Je suis monté sur Paname", (Paris)," j’ ai rencontré des blackos qui fumaient de la C.C ( Cocaïne ), là c’ était le pied. La cocaïne, quand tu la découvres, tu revis…
Mais quand t’ as la gueule dans la dure, le bonheur ne dure jamais longtemps.Les mecs sont cinglés, ils se baladent avec des guns et des couteaux, et te font la peau pour une dose.

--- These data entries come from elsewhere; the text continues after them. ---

(** [EscapeCode(cp, l, &state)]: the type of the escape code and the state
    word after the call. *)
Definition EscapeCode (cp : list byte) (l : nat) (state : Z)
    : EscapeType * Z :=
  let c0 := uchar (nth 0 cp x00) in
  let c1 := uchar (nth 1 cp x00) in
  if (l =? 1)%nat then
    (if c0 =? 0x4E then CODE_SS2            (* N *)
     else if c0 =? 0x4F then CODE_SS3       (* O *)
     else if c0 =? 0x6E then CODE_LS2       (* n *)
     else if c0 =? 0x6F then CODE_LS3       (* o *)
     else if c0 =? 0x7E then CODE_LS1R      (* tilde *)
     else if c0 =? 0x7D then CODE_LS2R      (* right brace *)
     else if c0 =? 0x7C then CODE_LS3R      (* bar *)
     else CODE_OTHER, state)
  else if (l =? 2)%nat then
    if c0 =? 0x20 then (CODE_ACS, state)               (* space *)
    else if c0 =? 0x21 then (CODE_CZD, state)          (* exclamation mark *)
    else if c0 =? 0x22 then (CODE_C1D, state)          (* double quote *)
    else if c0 =? 0x25 then (CODE_DOCS, state)         (* percent *)
    else if c0 =? 0x26 then (CODE_IRR, state)          (* ampersand *)
    else if c0 =? 0x27 then (CODE_ERROR, state)        (* apostrophe *)
    else if c0 =? 0x24 then                            (* dollar *)
      (CODE_GZD, Z.lor state MULTIBYTE_G0)
    else if c0 =? 0x28 then                            (* left parenthesis *)
      (CODE_GZD, clear_bits state MULTIBYTE_G0)
    else if c0 =? 0x29 then                            (* right parenthesis *)
      (CODE_G1D, clear_bits state (Z.lor MULTIBYTE_G1 CHARSET96_G1))
    else if c0 =? 0x2A then                            (* asterisk *)
      (CODE_G2D, clear_bits state (Z.lor MULTIBYTE_G2 CHARSET96_G2))
    else if c0 =? 0x2B then                            (* plus *)
      (CODE_G3D, clear_bits state (Z.lor MULTIBYTE_G2 CHARSET96_G2))
    else if c0 =? 0x2C then (CODE_ERROR, state)        (* comma *)
    else if c0 =? 0x2D then                            (* minus *)
      (CODE_G1D, Z.lor (clear_bits state MULTIBYTE_G1) CHARSET96_G1)
    else if c0 =? 0x2E then                            (* full stop *)
      (CODE_G2D, Z.lor (clear_bits state MULTIBYTE_G2) CHARSET96_G2)
    else if c0 =? 0x2F then                            (* slash *)
      (CODE_G3D, Z.lor (clear_bits state MULTIBYTE_G3) CHARSET96_G3)
    else (CODE_OTHER, state)
  else if (l =? 3)%nat && (c0 =? 0x24) then
    if c1 =? 0x28 then (CODE_GZD, Z.lor state MULTIBYTE_G0)
    else if c1 =? 0x29 then
      (CODE_G1D, clear_bits (Z.lor state MULTIBYTE_G1) CHARSET96_G1)
    else if c1 =? 0x2A then
      (CODE_G2D, clear_bits (Z.lor state MULTIBYTE_G2) CHARSET96_G1)
    else if c1 =? 0x2B then
      (CODE_G3D, clear_bits (Z.lor state MULTIBYTE_G3) CHARSET96_G1)
    else if c1 =? 0x2D then
      (CODE_G1D, Z.lor state (Z.lor MULTIBYTE_G1 CHARSET96_G1))
    else if c1 =? 0x2E then
      (CODE_G2D, Z.lor state (Z.lor MULTIBYTE_G2 CHARSET96_G2))
    else if c1 =? 0x2F then
      (CODE_G3D, Z.lor state (Z.lor MULTIBYTE_G3 CHARSET96_G3))
    else (CODE_ERROR, state)
  else if (l =? 3)%nat && (c0 =? 0x25) && (c1 =? 0x2F) then
    (CODE_DOCS, state)
  else if (0 <? l)%nat then
    (if within 0x20 0x2F c0 && negb (c0 =? 0x23)
     then CODE_ERROR else CODE_OTHER, state)
  else (CODE_ERROR, state).
(** C5.  For a count [n >= 0], ranking a frame of refined candidates, empty
    or not, returns exactly [min n |refined|] of them, never more than [n],
    and all of them when there are no more than [n]; and a query on a
    loaded table of at least one unit, with every geodesic distance defined
    and a provider whose answers can be read, returns [min n |table|] rows
    without raising. *)
Theorem rank_truncates (n : Z) (w : World) :
  (0 <= n)%Z ->
  (forall pu rows,
      nth_error (heap w) pu = Some rows ->
      column road_distance_m rows <> None ->
      exists w' r out,
        rank pu n w = (w', Ok r) /\
        nth_error (heap w') r = Some out /\
        length out = Nat.min (Z.to_nat n) (length rows) /\
        (Z.of_nat (length out) <= n)%Z /\
        ((length rows <= Z.to_nat n)%nat -> Permutation rows out)) /\
  (forall lat lon df,
      nth_error (heap w) polling_units = Some df ->
      df <> [] ->
      (forall row, In row df ->
         exists m,
           geodesic (lat, lon) (geom_y (geometry row), geom_x (geometry row)) = inr m) ->
      (forall hist req, usable (ors hist req) = true) ->
      exists w' out,
        nearest_pus lat lon n w = (w', Ok out) /\
        length out = Nat.min (Z.to_nat n) (length df)).
Proof.
  intros Hn. split.
  - intros pu rows Hpu Hcol.
    destruct (column road_distance_m rows) as [ds|] eqn:E; [|congruence].
    pose proof (Permutation_length (order_by_perm sorter (value road_distance_m) rows))
      as Hlen.
    eexists _, _, _. split; [rewrite rank_eq, Hpu, E; reflexivity|].
    cbn [heap]. split; [rewrite (nth_error_app_at (heap w) _ 1); reflexivity|].
    rewrite head_rows_length by exact Hn. rewrite <- Hlen.
    split; [reflexivity|]. split; [lia|].
    intros Hle. unfold head_rows. apply Z.leb_le in Hn. rewrite Hn.
    rewrite firstn_all2 by lia. apply order_by_perm.
  - intros lat lon df Hdf Hrows Hgeo Hors. apply no_rows_false in Hrows.
    destruct (geo_ok lat lon df Hgeo) as [ds Hds].
    pose proof (traverse_length _ _ _ Hds) as Hlen.
    destruct (route_all_ok lat lon
                (select (n * 3) geo_distance_m (attach set_geo_distance_m df ds))
                Hors (wire w)) as [h [routes Hr]].
    pose proof (route_all_length _ _ _ _ _ _ Hr) as Hrl.
    eexists _, _. split; [rewrite nearest_pus_eq, Hdf, Hrows, Hds; cbv zeta;
                          rewrite Hr; reflexivity|].
    rewrite head_rows_length by exact Hn.
    rewrite <- (Permutation_length (order_by_perm sorter _ _)).
    rewrite attach_length by exact Hrl.
    rewrite select_length, attach_length by exact Hlen. lia.
Qed.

Alors j’ ai bougé sur Marseille. C’ est là que j’ ai rencontré Maruis, et que j’ ai pris mon premier fix" ( héroine, intraveineuse )." L’ héro, c’ est le voyage intégrale, mais tout en douceur, avec le crac, tu deviens dingue. L’ héro ça t’ accroche pour de bon. Y a plus rien qui compte après ça. Et puis les mecs peuvent dire ce qu’ ils veulent, y en a pas beaucoup qui s’ en sortent. Y a ceux qui tournent à la méta "( méthadone, produit de substitution à l’ héroïne )" sponsorisé par l’ état. L’ ennui quand t’ es dans l’ héro, c’ est que tout le monde te lâche. tes seuls amis, ta famille, c’ est tous des toxicos.
Bien sur y a ceux qui disent qu’ ils vont bientôt s’ arrêter", sourire édenté, " moi j’ ai laissé tombé de laissé tomber, c’ est trop dur, physiquement et mentalement. Et puis, les flics ont beau dire que les drogués sont des délinquants. La vérité, c’ est que dans la drogue, tu trouves le plaisir facilement. Et quel pied! Y a rien qui s’ en rapproche, même pas le sexe. Un shoot d’ héro, une fumée de C.C, c’ est un orgasme multiplié par 1000!"
Je sens qu’ on me tape sur l’ épaule, c’ est mon ami qui me fait signe qu’ on doit partir.
Je relève la tête, une demi-heure s’ est écoulée. Tout autour de moi, je vois des dizaines de Bebert assis ou allongés, attendant leur tour, sans réactions. Je fais un signe de la tête, et nous quittons les lieux.
Mon ami s’ excuse de m’ avoir entrainé là-dedans, mais qu’ il n’ avait pas le choix, qu’ il avait déjà filer son argent à un dealer. Je lui répond qu’ il n’ y a rien de grave, que j’ ai simplement écouté l’ histoire banale d’ un type pas banal.